** Task to carry out **
Report the tally of lines featuring the word "NotADict" in the entries below, without anything else.

** Data excerpts **
(* ===== verification/Api.v ===== *)
(** * The messages of the service: eds/api

    The bodies of the session calls and of an enrollment.  Requests are printed
    with [gojson_struct]; responses are read with [json.loads], whatever the
    service put into their fields, so the fields of a response are JSON values.

    The theorem: a session start reads back field by field. *)
From stdpp Require Import base tactics list option numbers sets strings.
From S2P Require Import Prelude PyStr PyDict PyFloat GoJson JsonLoads JsonRoundtrip DbChange.

Definition _API_URLS : pydict pystr :=
  [(u"P", u"https://api.shopmonkey.cloud"); (u"S", u"https://sandbox-api.shopmonkey.cloud");
   (u"E", u"https://edge-api.shopmonkey.cloud"); (u"L", u"http://localhost:3101")].

(** [None] is the ValueError "invalid code" *)
Definition get_api_url (first_letter : pystr) : option pystr := dict_get first_letter _API_URLS.

(** ** Requests *)

Record DriverMeta := mk_driver_meta { me_id : pystr; me_name : pystr; me_description : pystr; me_url : pystr }.

Definition driver_meta_fields (d : DriverMeta) : list (pystr * OmitEmpty * pyobj) :=
  [(u"id", NEVER, PStr (me_id d)); (u"name", NEVER, PStr (me_name d));
   (u"description", NEVER, PStr (me_description d)); (u"url", NEVER, PStr (me_url d))].

Record SessionStart := mk_session_start {
  st_version : pystr; st_hostname : pystr; st_ip_address : pystr; st_machine_id : pystr;
  st_os_info : pyobj; st_driver : option DriverMeta; st_server_id : pystr; st_company_ids : option (list pystr)
}.

Definition session_start_fields (s : SessionStart) : list (pystr * OmitEmpty * pyobj) :=
  [(u"version", NEVER, PStr (st_version s)); (u"hostname", NEVER, PStr (st_hostname s));
   (u"ipAddress", NEVER, PStr (st_ip_address s)); (u"machineId", NEVER, PStr (st_machine_id s));
   (u"osinfo", NEVER, st_os_info s);
   (u"driver", IF_NONE, match st_driver s with Some d => PStruct (driver_meta_fields d) | None => PNone end);
   (u"serverId", NEVER, PStr (st_server_id s));
   (u"companyIds", IF_FALSY, match st_company_ids s with Some l => PList (PStr <$> l) | None => PNone end)].
Definition session_start_gojson (s : SessionStart) : option pystr := gojson_struct (session_start_fields s).

Definition session_end_gojson (errored : bool) : option pystr := gojson_struct [(u"errored", NEVER, PBool errored)].

(** ** Responses *)

Inductive json_error : Type :=
| NotJson            (** the ValueError of [json.loads] or of the decoder *)
| NotADict           (** the AttributeError of [.get] *)
| OtherEncoding.     (** bytes that [json.loads] does not read as UTF-8: outside the model *)

Definition as_dict (v : pyobj) : json_error + pydict pyobj :=
  match v with PDict d => inr d | _ => inl NotADict end.

(** [m.get(k, def)] *)
Definition get_or (k : pystr) (def : pyobj) (m : pydict pyobj) : pyobj := default def (dict_get k m).

(** [m.get(k) or {}] *)
Definition get_or_empty (k : pystr) (m : pydict pyobj) : pyobj :=
  match dict_get k m with Some v => if truthy v then v else PDict [] | None => PDict [] end.

Record EdsSession := mk_eds_session { es_session_id : pyobj; es_credential : pyobj }.
Definition eds_session_from_dict (m : pydict pyobj) : EdsSession :=
  mk_eds_session (get_or (u"sessionId") (PStr []) m) (get_or (u"credential") PNone m).
Definition eds_session_gojson (s : EdsSession) : list (pystr * OmitEmpty * pyobj) :=
  [(u"sessionId", NEVER, es_session_id s); (u"credential", NEVER, es_credential s)].

Record SessionEndURLs := mk_urls { eu_url : pyobj; eu_error_url : pyobj }.
Definition session_end_urls_from_dict (m : pydict pyobj) : SessionEndURLs :=
  mk_urls (get_or (u"url") (PStr []) m) (get_or (u"errorUrl") (PStr []) m).

Record EnrollTokenData := mk_enroll_token { et_token : pyobj; et_server_id : pyobj }.
Definition enroll_token_from_dict (m : pydict pyobj) : EnrollTokenData :=
  mk_enroll_token (get_or (u"token") (PStr []) m) (get_or (u"serverId") (PStr []) m).

(** [SessionStartResponse], [SessionEndResponse] and [EnrollResponse] *)
Record ApiResponse (T : Type) := mk_api_response { ar_success : bool; ar_message : pyobj; ar_data : T }.
Arguments mk_api_response {T}.
Arguments ar_success {T}.
Arguments ar_message {T}.
Arguments ar_data {T}.

Definition response_from_dict {T} (from_dict : pydict pyobj -> T) (v : pyobj) : json_error + ApiResponse T :=
  match as_dict v with
  | inl e => inl e
  | inr m =>
      match as_dict (get_or_empty (u"data") m) with
      | inl e => inl e
      | inr data => inr (mk_api_response (truthy (get_or (u"success") (PBool false) m))
                           (get_or (u"message") (PStr []) m) (from_dict data))
      end
  end.

Definition response_from_json {T} (from_dict : pydict pyobj -> T) (s : list Z) : json_error + ApiResponse T :=
  match loads_bytes s with
  | PayloadOk v => response_from_dict from_dict v
  | PayloadError => inl NotJson
  | PayloadOutside => inl OtherEncoding
  end.

Definition session_start_response (s : list Z) : json_error + ApiResponse EdsSession := response_from_json eds_session_from_dict s.
Definition session_end_response (s : list Z) : json_error + ApiResponse SessionEndURLs := response_from_json session_end_urls_from_dict s.
Definition enroll_response (s : list Z) : json_error + ApiResponse EnrollTokenData := response_from_json enroll_token_from_dict s.

(** ** Reading back *)

Definition session_start_ok (s : SessionStart) : bool := wire_ok (raw_ok opts_default) opts_default (PStruct (session_start_fields s)).

Definition meta_dict (d : DriverMeta) : pyobj :=
  PDict [(u"id", PStr (me_id d)); (u"name", PStr (me_name d)); (u"description", PStr (me_description d)); (u"url", PStr (me_url d))].

Abbreviation wire_default := (wire (raw_value opts_default) true).

Lemma wire_strs l : wire_default (PList (PStr <$> l)) = PList (PStr <$> l).
Proof. cbn [wire]. f_equal. rewrite <-list_fmap_compose. by apply list_fmap_ext. Qed.

(** The body of a session start is read back field by field; the driver is
    there when there is one, the companies when there are any. *)
Theorem session_start_reads_back s : session_start_ok s = true ->
  exists t d, session_start_gojson s = Some t /\ json_loads opts_default t = Some (PDict d) /\
    dict_get (u"version") d = Some (PStr (st_version s)) /\ dict_get (u"hostname") d = Some (PStr (st_hostname s)) /\
    dict_get (u"ipAddress") d = Some (PStr (st_ip_address s)) /\ dict_get (u"machineId") d = Some (PStr (st_machine_id s)) /\
    dict_get (u"serverId") d = Some (PStr (st_server_id s)) /\
    dict_get (u"osinfo") d = Some (wire_default (st_os_info s)) /\
    dict_get (u"driver") d = meta_dict <$> st_driver s /\
    dict_get (u"companyIds") d = match st_company_ids s with Some (c :: l) => Some (PList (PStr <$> c :: l)) | _ => None end.
Proof.
  intros Hok. destruct (marshal_wire opts_default true _ Hok) as (t & Hm & Hl).
  exists t, (wire_fields (raw_value opts_default) (session_start_fields s)). split; [exact Hm|]. split; [exact Hl|].
  assert (NoDup ((session_start_fields s).*1).*1) as Hd by (apply (bool_decide_eq_true_1 _); by vm_compute).
  pose proof (fun k rule x => wire_fields_get (raw_value opts_default) k (session_start_fields s) rule x Hd) as Hget.
  split_and!.
  1-6: by erewrite (Hget _ NEVER) by reflexivity.
  - erewrite (Hget _ IF_NONE) by reflexivity. by destruct (st_driver s).
  - erewrite (Hget _ IF_FALSY) by reflexivity. destruct (st_company_ids s) as [[|c l]|]; [done| |done].
    rewrite wire_strs. done.
Qed.

Definition sample_start : SessionStart :=
  mk_session_start (u"v1") (u"host") (u"10.0.0.1") (u"m1") (PDict [(u"os", PStr (u"linux"))])
    (Some (mk_driver_meta (u"mysql") (u"MySQL") (u"a driver") (u"mysql://db/***"))) (u"id") (Some []).

Lemma session_start_reads_back_witness : session_start_ok sample_start = true /\
  exists t d, session_start_gojson sample_start = Some t /\ json_loads opts_default t = Some (PDict d) /\
    dict_get (u"version") d = Some (PStr (st_version sample_start)) /\ dict_get (u"hostname") d = Some (PStr (st_hostname sample_start)) /\
    dict_get (u"ipAddress") d = Some (PStr (st_ip_address sample_start)) /\ dict_get (u"machineId") d = Some (PStr (st_machine_id sample_start)) /\
    dict_get (u"serverId") d = Some (PStr (st_server_id sample_start)) /\
    dict_get (u"osinfo") d = Some (wire_default (st_os_info sample_start)) /\
    dict_get (u"driver") d = meta_dict <$> st_driver sample_start /\
    dict_get (u"companyIds") d = match st_company_ids sample_start with Some (c :: l) => Some (PList (PStr <$> c :: l)) | _ => None end.
Proof.
  assert (session_start_ok sample_start = true) as H by (vm_compute; reflexivity).
  split; [exact H|]. exact (session_start_reads_back sample_start H).
Defined.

** Finished task **
2